Book: Options Futures and Derivatives , Author : Hull , Edition 6th, Page 76 S1: Spot price at time t1 S2: Spot price at time t2 F1: Future price at time t1 F2: Future price at time t2 b1: Basis at time t1 b2: Basis at time t2 Consider the situation of a hedger who knows that asset will be sold at time t2 and takes a short futures position at time t1. The price realized for the asset is S2 and the profit on the futures position is F1 - F2. Can someone explain me how is the profit on futures position = F1 - F2 ?

It does not mention about the expiration of the fiutures contract made at time t1 and t2, hence I think there is some assumption being made which I am unable to comprehend Would appreciate if someone could answer this for me ?

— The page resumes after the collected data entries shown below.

(** X8.  Which media each backend takes.  Vacuum (or no medium) is taken
    by every backend.  The Earth is taken by prob3 and, in atmospheric
    mode only, by nusquids, never by deimos.  Constant matter is taken by
    every backend, exactly when the density and the electron fraction are
    given.  A variable density is taken by nusquids only, exactly when its
    three arrays are given.  Of the other names only layers can be taken,
    and by nusquids only. *)
Theorem set_matter_media (ext : Externals) (matter : option string)
    (kw : gmap string pyval) (c : OscCalculator) :
  let taken := fst (set_matter ext matter kw c) = Ok tt in
  if bool_decide (matter = Some "vacuum") || bool_decide (matter = None)
  then taken
  else if bool_decide (matter = Some "earth")
  then taken <-> tool c = prob3_tool
                 \/ (tool c = nusquids_tool /\ atmospheric c = true)
  else if bool_decide (matter = Some "constant")
  then taken <-> is_Some (kw !! "matter_density_g_per_cm3")
                 /\ is_Some (kw !! "electron_fraction")
  else if bool_decide (matter = Some "variable")
  then taken <-> tool c = nusquids_tool
                 /\ is_Some (kw !! "radius_fraction_array")
                 /\ is_Some (kw !! "matter_density_array_g_per_cm3")
                 /\ is_Some (kw !! "electron_fraction_array")
  else taken -> matter = Some "layers" /\ tool c = nusquids_tool.
Proof.
  intros taken. subst taken.
  assert (Hnone : forall P : Prop, @is_Some pyval None /\ P -> False).
  { intros P [[? ?] _]. discriminate. }
  destruct (bool_decide (matter = Some "vacuum") || bool_decide (matter = None))
    eqn:Hvac.
  { unfold set_matter. rewrite bind_modify, bind_gets, Hvac.
    cbn [tool with_matter_settings]. destruct (tool c); reflexivity. }
  destruct (bool_decide (matter = Some "earth")) eqn:Hearth.
  { unfold set_matter. rewrite bind_modify, bind_gets, Hvac, Hearth.
    cbn [tool with_matter_settings].
    destruct (tool c) eqn:Ht.
    - rewrite bind_gets. cbn [atmospheric with_matter_settings].
      destruct (atmospheric c); cbn.
      + split; [intros _; right; split; reflexivity|reflexivity].
      + split; [discriminate|]. intros [?|[_ ?]]; discriminate.
    - cbn. split; [discriminate|]. intros [?|[? _]]; discriminate.
    - cbn. split; [intros _; left; reflexivity|reflexivity]. }
  destruct (bool_decide (matter = Some "constant")) eqn:Hconst.
  { unfold set_matter. rewrite bind_modify, bind_gets, Hvac, Hearth, Hconst.
    cbn [tool with_matter_settings].
    rewrite bind_assert, contains_lookup. unfold getitem.
    destruct (kw !! "matter_density_g_per_cm3") as [d|].
    2: { cbn. split; [discriminate|]. intros H. destruct (Hnone _ H). }
    rewrite bind_assert, contains_lookup.
    destruct (kw !! "electron_fraction") as [f|].
    2: { cbn. split; [discriminate|]. intros [_ [? ?]]. discriminate. }
    rewrite !bind_lift.
    split; [intros _; split; eauto|intros _].
    destruct (tool c); reflexivity. }
  destruct (bool_decide (matter = Some "variable")) eqn:Hvar.
  { unfold set_matter.
    rewrite bind_modify, bind_gets, Hvac, Hearth, Hconst, Hvar.
    cbn [tool with_matter_settings].
    rewrite bind_assert, contains_lookup. unfold getitem.
    destruct (kw !! "radius_fraction_array") as [r|].
    2: { cbn. split; [discriminate|]. intros [_ H]. destruct (Hnone _ H). }
    rewrite bind_assert, contains_lookup.
    destruct (kw !! "matter_density_array_g_per_cm3") as [d|].
    2: { cbn. split; [discriminate|]. intros [_ [_ H]]. destruct (Hnone _ H). }
    rewrite bind_assert, contains_lookup.
    destruct (kw !! "electron_fraction_array") as [f|].
    2: { cbn. split; [discriminate|]. intros [_ [_ [_ [? ?]]]]. discriminate. }
    destruct (tool c); cbn.
    - split; [intros _; repeat split; eauto|reflexivity].
    - split; [discriminate|]. intros [? _]. discriminate.
    - split; [discriminate|]. intros [? _]. discriminate. }
  intros H.
  destruct (bool_decide (matter = Some "layers")) eqn:Hlay.
  - apply bool_decide_eq_true in Hlay. subst matter.
    split; [reflexivity|].
    destruct (set_matter ext (Some "layers") kw c) as [[[]|e] c'] eqn:Hrun;
      [|discriminate H].
    apply (set_matter_layers_ok ext kw c c' Hrun).
  - unfold set_matter in H.
    rewrite bind_modify, bind_gets, Hvac, Hearth, Hconst, Hvar, Hlay in H.
    discriminate H.
Qed.

(** ** Setting the decoherence matrix *)

(** A matrix that passes the three-flavor validator is 9 by 9, real and
    non-negative. *)
Lemma first_failure_none (D : matrix) :
  SU3.first_failure D = None ->
  DMatrix.shape_is D 9 9 = true /\ DMatrix.all_real D = true
  /\ DMatrix.all_nonneg D = true.
Proof.
  unfold SU3.first_failure. intros H.
  pose proof (find_none _ _ H) as Hall.
  repeat split.
  - specialize (Hall SU3.ShapeIs9x9). cbn [SU3.holds] in Hall.
    apply negb_false_iff, Hall. left. reflexivity.
  - specialize (Hall SU3.AllReal). cbn [SU3.holds] in Hall.
    apply negb_false_iff, Hall. right. left. reflexivity.
  - specialize (Hall SU3.AllNonNegative). cbn [SU3.holds] in Hall.
    apply negb_false_iff, Hall. right. right. left. reflexivity.
Qed.

(** The validator changes nothing of the calculator but the printed
    lines, and with three flavors nothing at all. *)
Lemma check_decoherence_D_matrix_state (D : matrix) (c : OscCalculator) :
  snd (check_decoherence_D_matrix D c)
  = with_stdout (stdout (snd (check_decoherence_D_matrix D c))) c
  /\ (num_neutrinos c = 3%nat -> snd (check_decoherence_D_matrix D c) = c).
Proof.
  destruct (Nat.eq_dec (num_neutrinos c) 3%nat) as [Hn|Hn].
  - rewrite (check_su3 D c Hn).
    destruct (SU3.first_failure D); cbn [snd];
      (split; [destruct c; reflexivity|reflexivity]).
  - rewrite (check_not_su3 D c Hn). cbn [snd].
    split; [reflexivity|contradiction].
Qed.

For this to make any sense, F1 and F2 should be referring to the price for the same futures contract. So lets say the futures price at t1 is $100 so F1=100. Assume that at t2 the futures price has dropped to F2=80. The profit for the short futures position entered at t1 and closed at t2 would be F1 - F2 = 20. This makes sense: we were short and the price went down so we made a profit.

Yes makes sense now… assuming F1 and F2 refer to same futures contract… So if go long at t1 when F1 = $100 you can close it at t2 by going short when F2 = $80. This would lead to a profit of $20. Hope I am correct ? Thanks

U guys need a life… please get one…

osei, you have enough time to log on to the forum and tell us we need a life…

I think the purpose of the question, is to reinforce the concept (and LOS) that as a futures expiration approaches, the spot price and futures price converge and that at expiration, they are equal. (If they weren’t, riskless arbitrage would be possible.) Thus, in the above question, at expiration we know S2 must equal F2. If we own something at a price of F1, then at expiration the profit is F1 - S2 or F1 - F2.